Can you prescribe weight loss medication online without a consultation?
Not without a real-time consultation. AHPRA flagged weight loss medication, specifically GLP-1 agonists such as semaglutide and tirzepatide, as one of the high-risk categories driving the October 2025 update. A practitioner must conduct a synchronous consult (face-to-face, video or telephone), take a contemporaneous history, document the clinical reasoning, and establish a follow-up plan. A questionnaire intake leading directly to a script does not meet the AHPRA standard, and indemnity insurers are increasingly refusing cover for this model.
What counts as a "real-time consultation" for telehealth prescribing?
A real-time (synchronous) consultation is a face-to-face, video or telephone interaction where the practitioner and patient communicate in real time.
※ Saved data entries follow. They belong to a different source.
Lemma index_Ret {A} (l : list A) i x : 0 <= i -> index l i = Ret x -> l !! Z.to_nat i = Some x.
Proof. unfold index. intros Hi. rewrite (proj2 (Z.ltb_ge _ _)) by lia. destruct (l !! Z.to_nat i); [by intros [= ->] | done]. Qed.

Lemma check_coinstake_sound block coinbase : check_coinstake block coinbase = Ret true -> hdr_IsProofOfStake (block_header block) = true -> coinstake_pays block coinbase.
Proof.
  unfold check_coinstake. intros H Hp. rewrite Hp in H. destruct (index (vtx block) 1) as [stake | | |] eqn:E1; try done. cbn [obind] in H.
  destruct (IsCoinStake stake) eqn:Es; [| done]. cbn [negb] in H. destruct (index (vout coinbase) 0) as [o0 | | |] eqn:E2; try done. cbn [obind] in H.
  destruct (index (vout stake) 1) as [o1 | | |] eqn:E3; try done. cbn [obind] in H. apply Ret_inj, bool_decide_eq_true in H.
  apply index_Ret in E1, E2, E3; [| lia ..]. by exists stake, o0, o1.
Qed.

Lemma deref_lookup h p n : deref h (Some p) = Ret n -> h !! p = Some n.
Proof. cbn [deref]. destruct (h !! p); [by intros [= ->] | done]. Qed.

(** What the parent of the block requires of it: from the fourth fork on a stake block
    passes [CheckStake], and the coinbases of the initial period pay the foundation. *)
Definition parent_rules (cs : ChainState) (block : CBlock) (coinbase : CTransaction) (c c' : CCoinsViewCache S) : Prop :=
  exists i n, mapBlockIndex (cs_index cs) !! hdr_hashPrevBlock (block_header block) = Some i /\ blocks (cs_index cs) !! i = Some n /\
    (hdr_IsProofOfStake (block_header block) = true -> ForkV4Height (cs_params cs) < nHeight n -> CheckStake (cs_index cs) block c = Ret (true, c')) /\
    (Pow.UBCHeight (cs_params cs) - 1 <= nHeight n < Pow.UBCHeight (cs_params cs) + UBCInitBlockCount (cs_params cs) - 1 -> check_foundation coinbase = None).

Lemma check_prev_sound cs block coinbase rest c c' : vtx block = coinbase :: rest -> check_prev (cs_index cs) (cs_params cs) block c = Ret (None, c') ->
  hdr_hashPrevBlock (block_header block) <> replicate 32 0 -> parent_rules cs block coinbase c c'.
Proof.
  intros Hv H Hne. unfold check_prev in H. cbv zeta in H. rewrite bool_decide_false in H by done. unfold parent_rules.
  destruct (mapBlockIndex (cs_index cs) !! _) as [i |]; [| done]. destruct (deref (blocks (cs_index cs)) (Some i)) as [n | | |] eqn:En; try done.
  apply deref_lookup in En. cbn [obind] in H. exists i, n. split; [done |]. split; [done |].
  match goal with H : obind ?k _ = _ |- _ => destruct k as [[] | | |] end; try done. cbn [obind negb] in H.
  assert (Hix : index (vtx block) 0 = Ret coinbase) by (by rewrite Hv). rewrite Hix in H. cbn [obind] in H.
  match goal with H : obind (if ?b then CheckStake _ _ _ else _) _ = _ |- _ => destruct b eqn:Es end.
  - destruct (CheckStake (cs_index cs) block c) as [[[] c1] | | |]; try done. cbn [obind negb fst snd] in H. apply andb_prop in Es as [Ep Eh].
    assert (c1 = c' /\ (Pow.UBCHeight (cs_params cs) - 1 <= nHeight n < Pow.UBCHeight (cs_params cs) + UBCInitBlockCount (cs_params cs) - 1 -> check_foundation coinbase = None)) as [-> Hf]; [| done].
    destruct (_ && _) eqn:Ef in H; [destruct (check_foundation coinbase); [done |] |]; apply Ret_inj, pair_equal_spec in H as [_ ->]; (split; [done |]); intros Hh; [done |].
    apply andb_false_iff in Ef. bool_to_prop. lia.
  - cbn [obind negb fst snd] in H. split; [intros Hp Hh; rewrite Hp in Es; cbn [andb] in Es; bool_to_prop; lia |].
    intros Hh. rewrite (proj2 (Z.geb_le _ _)), (proj2 (Z.ltb_lt _ _)) in H by lia. cbn [andb] in H. by destruct (check_foundation coinbase).
Qed.
(** The facts about an accepted block: [cs] is the chain state after the header check. *)
Record accepted_block (cs : ChainState) (block : CBlock) (c c' : CCoinsViewCache S) (coinbase : CTransaction) (rest : list CTransaction) : Prop := {
  ab_vtx : vtx block = coinbase :: rest;
  ab_coinbase : IsCoinBase coinbase = true;
  ab_single : Forall (fun tx => IsCoinBase tx = false) rest;
  ab_coinstake : Forall (fun tx => IsCoinStake tx = false) (drop 1 rest);
  ab_stake : hdr_IsProofOfStake (block_header block) = true -> coinstake_pays block coinbase;
  ab_contract : tx_HasContractOp coinbase = Ret false;
  ab_parent : hdr_hashPrevBlock (block_header block) <> replicate 32 0 -> parent_rules cs block coinbase c c';
  ab_transactions : Forall (fun tx => valid_transaction tx true) (vtx block);
  ab_size : Zlen (Serialize_CBlock NO_WITNESS block) * WITNESS_SCALE_FACTOR <= MaxBlockSize UB_FORK_BLOCK_NUM (uint64 (chain_height + 1));
  ab_sigops : block_sigops (vtx block) * WITNESS_SCALE_FACTOR <= MaxBlockSigops UB_FORK_BLOCK_NUM (2 ^ 64 - 1)
}.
AHPRA has expressly stated that an "online chat" (a text-based exchange, even on a live platform) is not a synchronous consultation. The consult must include identity verification, history-taking, examination where the modality permits, and a contemporaneously documented clinical record. The same standard applies whether the consultation is initiated by the patient or the practitioner.
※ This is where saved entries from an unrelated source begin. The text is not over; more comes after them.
(* ===== verification/BestChainProps.v ===== *)
(** * The chosen chain is the best one

    The order of the candidates is total; [FindMostWorkChain] finds the best candidate whose
    blocks are all there and none of which has failed; and [ActivateBestChain] ends with
    that block as the tip. *)

From stdpp Require Import gmap.
From S2P Require Import Prelude Common Serialize Transaction Block ArithUint256 ArithProps Chain ChainProps BlockIndexInv Pow TxVerify AcceptHeader.
From S2P Require Import BestChain.

Open Scope Z_scope.
Open Scope outcome_scope.

(** ** Entries that differ in their status and files *)

Record same_node (n n' : CBlockIndex) : Prop := {
  sn_prev : pprev n' = pprev n;
  sn_skip : pskip n' = pskip n;
  sn_height : nHeight n' = nHeight n;
  sn_work : nChainWork n' = nChainWork n;
  sn_tx : nChainTx n' = nChainTx n;
  sn_id : nSequenceId n' = nSequenceId n
}.

Definition same_core : list CBlockIndex -> list CBlockIndex -> Prop := Forall2 same_node.

#[export] Instance same_node_equivalence : Equivalence same_node.
Proof. split; [done | intros ?? []; by split | intros ??? [] []; split; congruence]. Qed.

#[export] Instance same_core_equivalence : Equivalence same_core.
Proof. unfold same_core. split; [intros h; reflexivity | intros h h' H; by symmetry | intros h1 h2 h3 H1 H2; by transitivity h2]. Qed.
Lemma ActivateBestChainStep_run st p n : act_ok st -> cc_blocks st !! p = Some n -> p ∈ setBlockIndexCandidates st -> clean (cc_blocks st) p ->
  exists f hf ok fInvalidFound st', FindFork (cc_blocks st) (chainActive st) (Some p) = Ret f /\ above (cc_blocks st) f hf (Some p) /\
    ActivateBestChainStep st p = Ret (ok, fInvalidFound, st') /\ (ok = true -> stepped st p hf fInvalidFound st').
Proof.
  intros Hok Hn Hp Hcl. pose proof (ao_sel st Hok) as Hs. pose proof (so_heap st Hs) as Hheap. destruct (chain_at_tip _ _ (so_chain st Hs)) as [Ec Htv].
  destruct (FindFork_tip _ Hheap (chain_Tip (chainActive st)) p Htv ltac:(by exists n)) as (f & Ef & Hfp & Hft & _). rewrite <- Ec in Ef.
  assert (Hfv : forall x, f = Some x -> is_Some (cc_blocks st !! x)) by (intros x Hx; apply (anc_valid _ Hheap x p); [by exists n | by apply Hfp]).
  assert (Hh : exists hf, above (cc_blocks st) f hf (Some p) /\ match f with Some f => let? n := deref (cc_blocks st) (Some f) in Ret (nHeight n) | None => Ret (-1) end = Ret hf).
  { destruct f as [x |]; [| exists (-1); split; [| done]; split; [intros ? [= <-]; by exists n | done]]. destruct (Hfv x eq_refl) as [m Hm]. exists (nHeight m). cbn [deref]. rewrite Hm.
    split; [| done]. split; [intros ? [= <-]; by exists n |]. exists p, m. split; [done |]. split; [done |]. split; [done | by apply Hfp]. }
  destruct Hh as (hf & Hab & Eh). exists f, hf. unfold ActivateBestChainStep. rewrite Ef. cbn [obind].
  destruct (disconnect_to_run (length (chainActive st)) st (chain_Tip (chainActive st)) f Hheap Ec) as (ok & st1 & -> & Hd).
  { intros y Hy. destruct (Htv y Hy) as [m Hm]. exists m. split; [done |]. rewrite Ec, Hy. cbn [at_tip]. rewrite (branch_length _ y m Hm). pose proof (node_height _ _ _ (Hheap y m Hm)). lia. }
  { done. }
  cbn [obind fst snd]. destruct ok; cbn [negb]; [| eexists _, _, _; split; [done |]; split; [done |]; split; [done |]; done].
  destruct (Hd eq_refl) as (e & -> & He). set (st1 := with_chain (with_env st e) (at_tip (cc_blocks st) f)). change (cc_blocks st1) with (cc_blocks st). rewrite Eh. cbn [obind].
  pose proof (evolves_disconnect st f e Hok (He (ao_env st Hok)) Hft) as Hev. fold st1 in Hev. destruct (above_height _ f hf p n Hheap Hn Hab) as [Hhf _].
  destruct (connect_rounds_run p (chain_Tip (chainActive st)) (S (steps (cc_blocks st) (Some p))) st1 n f hf) as (r & st2 & Er & l & Hl & Hend); [apply Hev | done.. | |].
  { rewrite (steps_lookup _ p n Hn). lia. }
  rewrite Er. cbn [obind fst snd]. apply (list_end_after st st1 p (Some p) l l) in Hend; [| done | done | done].
  destruct r; (eexists _, _, _; split; [done |]; split; [done |]; split; [done |]); intros Hokt; try done; cbn [list_end] in Hend.
  - destruct Hend as (H1 & H2 & H3 & H4). split; [done |]. split; [done |]. split; [done |]. exists p, n. split; [done |]. split; [done |]. split; [apply anc_refl | by left].
  - destruct Hend as (H1 & H2 & H3 & x & Hx & H4). destruct (Hl x Hx) as (Hax & m & Hm & Hlt). split; [done |]. split; [done |]. split; [done |]. exists x, m.
    split; [done |]. split; [done |]. split; [done | by right].
Qed.
(** ** The search, again *)

(** [p] is the best of the complete and clean blocks. *)
Definition best_block (h : list CBlockIndex) (p : nat) : Prop := forall q, is_Some (h !! q) -> linked h q -> clean h q -> atmost h q p.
How does this affect a practice that refers to or co-locates with online prescribing services?
A practice that refers patients to an asynchronous-prescribing telehealth service inherits exposure on two fronts. First, the referring practitioner has a professional obligation to refer to safe practice, which is harder to defend if the destination service uses a questionnaire-only model. Second, when the patient returns to the practice with an externally-prescribed medicine on their list, the practice picks up continuity-of-care responsibilities, including medication reconciliation, side-effect monitoring and any mandatory notification obligation if the external prescribing pattern is clearly substandard. Co-located cosmetic and weight management arrangements need the prescribing step itself to include a real-time consult.
Will AHPRA actually enforce the new guidance, or is it just signalling?
AHPRA has publicly said it monitors high-risk telehealth and prescribing business models proactively, without waiting for patient complaints. Tribunal cases such as the 2020 reprimand of a GP for inappropriate online prescribing confirm regulators were prepared to act under the older framework, and the October 2025 update strengthens the standard. With indemnity insurers withdrawing cover from the highest-risk models, the practical enforcement is happening through three parallel channels (regulator, insurer, public register), not just AHPRA investigations.
What should our practice do before 30 June 2026?
At minimum: map every telehealth touchpoint including contractor arrangements; confirm real-time consult workflows and indemnity coverage in writing; update the practice's telehealth workflow document to require identity verification, contemporaneous records and a follow-up plan; reconfirm RTPM and My Health Record steps for monitored medicines; audit any co-located cosmetic, weight management or medicinal cannabis arrangements; brief reception and nursing staff on the "no online chat as a consult" position; and align the telehealth workflow with your Medicare telehealth billing rules so a single consult satisfies both AHPRA and Medicare.